(** X6. What [__call__] does before it prints anything: a name that
    is not in the catalog raises [KeyError] with that name, even when
    the environment variable is missing too; a catalog name with
    [GEOIPS_TESTDATA_DIR] unset raises [KeyError] with the variable's
    name; a directory that is the empty string, or an absolute
    normalized path below existing directories at which nothing exists,
    raises [FileNotFoundError], and such a path at which a regular file
    exists raises [NotADirectoryError].  In all these cases the state is
    unchanged: nothing was printed, fetched or written. *)
Theorem install_fails_before_any_output (h : host) (name : string) (s : state) :
  let r := geoips_config.__call__ h name s in
  (geoips_config.test_dataset_dict !! name = None ->
   r = (Raises (Raise KeyError (ArgStr name)), s))
  /\ (is_Some (geoips_config.test_dataset_dict !! name) ->
      environ h !! "GEOIPS_TESTDATA_DIR" = None ->
      r = (Raises (Raise KeyError (ArgStr "GEOIPS_TESTDATA_DIR")), s))
  /\ (forall dir,
        is_Some (geoips_config.test_dataset_dict !! name) ->
        environ h !! "GEOIPS_TESTDATA_DIR" = Some dir ->
        (dir = "" \/ (reachable (fs s) dir = true /\ fs s !! dir = None) ->
         r = (Raises (Raise FileNotFoundError (ArgStr dir)), s))
        /\ (reachable (fs s) dir = true ->
            is_file (fs s !! dir) = true ->
            r = (Raises (Raise NotADirectoryError (ArgStr dir)), s))).
Proof.
  intros r. subst r.
  unfold geoips_config.__call__, geoips_config.geoips_testdata_dir.
  split_and!.
  - intros ->. reflexivity.
  - intros [u ->] ->. reflexivity.
  - intros dir [u ->] ->. run. unfold os.listdir. split.
    + intros [->|[Hreach Hnone]]; [reflexivity|].
      apply reachable_spec in Hreach as (Habs & Hnorm & _).
      rewrite (abspath_normal h dir Habs Hnorm).
      destruct (String.eqb dir ""); [reflexivity|]. run. by rewrite Hnone.
    + intros Hreach Hfile.
      apply reachable_spec in Hreach as (Habs & Hnorm & _).
      rewrite (abspath_normal h dir Habs Hnorm).
      pose proof (isabs_nonempty dir Habs) as Hne.
      apply String.eqb_neq in Hne. rewrite Hne. run.
      by destruct (fs s !! _) as [[|c]|].
Qed.

(** X6 (witness). An unknown name; and the catalog name
    [test_data_viirs] when [/data] is a regular file. *)
Lemma install_fails_before_any_output_witness :
  let h := demo_host None in
  let s := State {[ "/data" := File "" ]} false [] in
  geoips_config.__call__ h "test_data_modis" s
  = (Raises (Raise KeyError (ArgStr "test_data_modis")), s)
  /\ geoips_config.__call__ h "test_data_viirs" s
     = (Raises (Raise NotADirectoryError (ArgStr "/data")), s).
Proof.
  intros h s.
  destruct (install_fails_before_any_output h "test_data_modis" s)
    as (H1 & _).
  destruct (install_fails_before_any_output h "test_data_viirs" s)
    as (_ & _ & H3).
  split.
  - apply H1. by vm_compute.
  - assert (is_Some (geoips_config.test_dataset_dict !! "test_data_viirs"))
      as Hcat by (by eexists).
    destruct (H3 "/data" Hcat eq_refl) as [_ H4].
    apply H4; reflexivity.
Defined.

(** X7. Whatever the name, the environment, the file system and the
    server, a run of [__call__] issues at most one GET; that GET is for
    the URL the catalog gives for the name, streamed and with timeout
    15; and the run never clones a repository. *)
Theorem install_fetches_only_the_catalog_url
    (h : host) (name : string) (s : state) :
  let new := new_events s (snd (geoips_config.__call__ h name s)) in
  Forall not_clone new
  /\ length (filter (fun e => is_get e = true) new) <= 1
  /\ forall e, e ∈ new -> is_get e = true ->
       exists url, geoips_config.test_dataset_dict !! name = Some url
                   /\ e = EvHttpGet url true (Some 15%Z).
Proof.
  intros new. subst new.
  assert (forall r : outcome unit * state,
            snd r = s ->
            Forall not_clone (new_events s (snd r))
            /\ length (filter (fun e => is_get e = true)
                         (new_events s (snd r))) <= 1
            /\ forall e, e ∈ new_events s (snd r) -> is_get e = true ->
                 exists url, geoips_config.test_dataset_dict !! name = Some url
                             /\ e = EvHttpGet url true (Some 15%Z)) as Hsame.
  { intros r ->. rewrite new_events_refl. split_and!; [done|simpl; lia|].
    by intros e ?%elem_of_nil. }
  destruct (geoips_config.test_dataset_dict !! name) as [url|] eqn:Hcat.
  2:{ apply Hsame. unfold geoips_config.__call__. by rewrite Hcat. }
  destruct (environ h !! "GEOIPS_TESTDATA_DIR") as [dir|] eqn:Henv.
  2:{ apply Hsame. unfold geoips_config.__call__,
        geoips_config.geoips_testdata_dir. by rewrite Hcat, Henv. }
  destruct (os.listdir h dir s) as [[entries|e] s0] eqn:Hls.
  2:{ apply Hsame. apply listdir_raises in Hls as Hs0. destruct Hs0 as [-> _].
      unfold geoips_config.__call__, geoips_config.geoips_testdata_dir.
      rewrite Hcat, Henv. run. by rewrite Hls. }
  destruct (listdir_returns h dir s entries s0 Hls) as (Hdir & Hroot & ->).
  destruct (decide (name ∈ entries)) as [Hin|Hnot].
  - assert (geoips_config.__call__ h name s
            = (Returns tt,
               log (EvPrint (geoips_config.already_exists_msg dir name)) s))
      as ->.
    { unfold geoips_config.__call__, geoips_config.geoips_testdata_dir.
      rewrite Hcat, Henv. run. rewrite Hls.
      by rewrite bool_decide_eq_true_2. }
    rewrite (new_events_app s _ [EvPrint (geoips_config.already_exists_msg dir name)])
      by done.
    split_and!; [by repeat constructor|simpl; lia|].
    intros e ->%list_elem_of_singleton. done.
  - destruct (call_not_listed_events h name url dir Hcat Henv s entries Hls Hnot)
      as (l & Hl & Hg & Hc).
    rewrite (new_events_app _ _ _ Hl).
    split_and!.
    + by repeat constructor.
    + rewrite filter_cons_False by done.
      rewrite filter_cons_True by done.
      rewrite filter_no_get by done. simpl. lia.
    + intros e [->|[->|He]%elem_of_cons]%elem_of_cons Hget; [done|by eauto|].
      rewrite Forall_forall in Hg. specialize (Hg e He).
      unfold not_get in Hg. congruence.
Qed.

(** X7 (witness). Installing [test_data_viirs] into an empty [/data]. *)
Lemma install_fetches_only_the_catalog_url_witness :
  let h := demo_host (Some (ok_response viirs_archive)) in
  let new := new_events data_only
               (snd (geoips_config.__call__ h "test_data_viirs" data_only)) in
  Forall not_clone new
  /\ exists url,
       geoips_config.test_dataset_dict !! "test_data_viirs" = Some url
       /\ EvHttpGet url true (Some 15%Z) ∈ new.
Proof.
  intros h new.
  destruct (install_fetches_only_the_catalog_url h "test_data_viirs" data_only)
    as (H1 & _ & H3).
  split; [exact H1|].
  assert (EvHttpGet
            "https://io.cira.colostate.edu/s/mQ2HbE2Js4E9rba/download/test_data_viirs.tgz"
            true (Some 15%Z) ∈ new) as Hin.
  { vm_compute. apply elem_of_cons. right. apply list_elem_of_here. }
  destruct (H3 _ Hin eq_refl) as (url & Hu & Heq).
  exists url. split; [exact Hu|]. rewrite <- Heq. exact Hin.
Defined.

- _YOUR GOAL_
Repeat every record exactly as written, please.

- _SOLUTION_
(** X6. What [__call__] does before it prints anything: a name that
    is not in the catalog raises [KeyError] with that name, even when
    the environment variable is missing too; a catalog name with
    [GEOIPS_TESTDATA_DIR] unset raises [KeyError] with the variable's
    name; a directory that is the empty string, or an absolute
    normalized path below existing directories at which nothing exists,
    raises [FileNotFoundError], and such a path at which a regular file
    exists raises [NotADirectoryError].  In all these cases the state is
    unchanged: nothing was printed, fetched or written. *)
Theorem install_fails_before_any_output (h : host) (name : string) (s : state) :
  let r := geoips_config.__call__ h name s in
  (geoips_config.test_dataset_dict !! name = None ->
   r = (Raises (Raise KeyError (ArgStr name)), s))
  /\ (is_Some (geoips_config.test_dataset_dict !! name) ->
      environ h !! "GEOIPS_TESTDATA_DIR" = None ->
      r = (Raises (Raise KeyError (ArgStr "GEOIPS_TESTDATA_DIR")), s))
  /\ (forall dir,
        is_Some (geoips_config.test_dataset_dict !! name) ->
        environ h !! "GEOIPS_TESTDATA_DIR" = Some dir ->
        (dir = "" \/ (reachable (fs s) dir = true /\ fs s !! dir = None) ->
         r = (Raises (Raise FileNotFoundError (ArgStr dir)), s))
        /\ (reachable (fs s) dir = true ->
            is_file (fs s !! dir) = true ->
            r = (Raises (Raise NotADirectoryError (ArgStr dir)), s))).
Proof.
  intros r. subst r.
  unfold geoips_config.__call__, geoips_config.geoips_testdata_dir.
  split_and!.
  - intros ->. reflexivity.
  - intros [u ->] ->. reflexivity.
  - intros dir [u ->] ->. run. unfold os.listdir. split.
    + intros [->|[Hreach Hnone]]; [reflexivity|].
      apply reachable_spec in Hreach as (Habs & Hnorm & _).
      rewrite (abspath_normal h dir Habs Hnorm).
      destruct (String.eqb dir ""); [reflexivity|]. run. by rewrite Hnone.
    + intros Hreach Hfile.
      apply reachable_spec in Hreach as (Habs & Hnorm & _).
      rewrite (abspath_normal h dir Habs Hnorm).
      pose proof (isabs_nonempty dir Habs) as Hne.
      apply String.eqb_neq in Hne. rewrite Hne. run.
      by destruct (fs s !! _) as [[|c]|].
Qed.

(** X6 (witness). An unknown name; and the catalog name
    [test_data_viirs] when [/data] is a regular file. *)
Lemma install_fails_before_any_output_witness :
  let h := demo_host None in
  let s := State {[ "/data" := File "" ]} false [] in
  geoips_config.__call__ h "test_data_modis" s
  = (Raises (Raise KeyError (ArgStr "test_data_modis")), s)
  /\ geoips_config.__call__ h "test_data_viirs" s
     = (Raises (Raise NotADirectoryError (ArgStr "/data")), s).
Proof.
  intros h s.
  destruct (install_fails_before_any_output h "test_data_modis" s)
    as (H1 & _).
  destruct (install_fails_before_any_output h "test_data_viirs" s)
    as (_ & _ & H3).
  split.
  - apply H1. by vm_compute.
  - assert (is_Some (geoips_config.test_dataset_dict !! "test_data_viirs"))
      as Hcat by (by eexists).
    destruct (H3 "/data" Hcat eq_refl) as [_ H4].
    apply H4; reflexivity.
Defined.

(** X7. Whatever the name, the environment, the file system and the
    server, a run of [__call__] issues at most one GET; that GET is for
    the URL the catalog gives for the name, streamed and with timeout
    15; and the run never clones a repository. *)
Theorem install_fetches_only_the_catalog_url
    (h : host) (name : string) (s : state) :
  let new := new_events s (snd (geoips_config.__call__ h name s)) in
  Forall not_clone new
  /\ length (filter (fun e => is_get e = true) new) <= 1
  /\ forall e, e ∈ new -> is_get e = true ->
       exists url, geoips_config.test_dataset_dict !! name = Some url
                   /\ e = EvHttpGet url true (Some 15%Z).
Proof.
  intros new. subst new.
  assert (forall r : outcome unit * state,
            snd r = s ->
            Forall not_clone (new_events s (snd r))
            /\ length (filter (fun e => is_get e = true)
                         (new_events s (snd r))) <= 1
            /\ forall e, e ∈ new_events s (snd r) -> is_get e = true ->
                 exists url, geoips_config.test_dataset_dict !! name = Some url
                             /\ e = EvHttpGet url true (Some 15%Z)) as Hsame.
  { intros r ->. rewrite new_events_refl. split_and!; [done|simpl; lia|].
    by intros e ?%elem_of_nil. }
  destruct (geoips_config.test_dataset_dict !! name) as [url|] eqn:Hcat.
  2:{ apply Hsame. unfold geoips_config.__call__. by rewrite Hcat. }
  destruct (environ h !! "GEOIPS_TESTDATA_DIR") as [dir|] eqn:Henv.
  2:{ apply Hsame. unfold geoips_config.__call__,
        geoips_config.geoips_testdata_dir. by rewrite Hcat, Henv. }
  destruct (os.listdir h dir s) as [[entries|e] s0] eqn:Hls.
  2:{ apply Hsame. apply listdir_raises in Hls as Hs0. destruct Hs0 as [-> _].
      unfold geoips_config.__call__, geoips_config.geoips_testdata_dir.
      rewrite Hcat, Henv. run. by rewrite Hls. }
  destruct (listdir_returns h dir s entries s0 Hls) as (Hdir & Hroot & ->).
  destruct (decide (name ∈ entries)) as [Hin|Hnot].
  - assert (geoips_config.__call__ h name s
            = (Returns tt,
               log (EvPrint (geoips_config.already_exists_msg dir name)) s))
      as ->.
    { unfold geoips_config.__call__, geoips_config.geoips_testdata_dir.
      rewrite Hcat, Henv. run. rewrite Hls.
      by rewrite bool_decide_eq_true_2. }
    rewrite (new_events_app s _ [EvPrint (geoips_config.already_exists_msg dir name)])
      by done.
    split_and!; [by repeat constructor|simpl; lia|].
    intros e ->%list_elem_of_singleton. done.
  - destruct (call_not_listed_events h name url dir Hcat Henv s entries Hls Hnot)
      as (l & Hl & Hg & Hc).
    rewrite (new_events_app _ _ _ Hl).
    split_and!.
    + by repeat constructor.
    + rewrite filter_cons_False by done.
      rewrite filter_cons_True by done.
      rewrite filter_no_get by done. simpl. lia.
    + intros e [->|[->|He]%elem_of_cons]%elem_of_cons Hget; [done|by eauto|].
      rewrite Forall_forall in Hg. specialize (Hg e He).
      unfold not_get in Hg. congruence.
Qed.

(** X7 (witness). Installing [test_data_viirs] into an empty [/data]. *)
Lemma install_fetches_only_the_catalog_url_witness :
  let h := demo_host (Some (ok_response viirs_archive)) in
  let new := new_events data_only
               (snd (geoips_config.__call__ h "test_data_viirs" data_only)) in
  Forall not_clone new
  /\ exists url,
       geoips_config.test_dataset_dict !! "test_data_viirs" = Some url
       /\ EvHttpGet url true (Some 15%Z) ∈ new.
Proof.
  intros h new.
  destruct (install_fetches_only_the_catalog_url h "test_data_viirs" data_only)
    as (H1 & _ & H3).
  split; [exact H1|].
  assert (EvHttpGet
            "https://io.cira.colostate.edu/s/mQ2HbE2Js4E9rba/download/test_data_viirs.tgz"
            true (Some 15%Z) ∈ new) as Hin.
  { vm_compute. apply elem_of_cons. right. apply list_elem_of_here. }
  destruct (H3 _ Hin eq_refl) as (url & Hu & Heq).
  exists url. split; [exact Hu|]. rewrite <- Heq. exact Hin.
Defined.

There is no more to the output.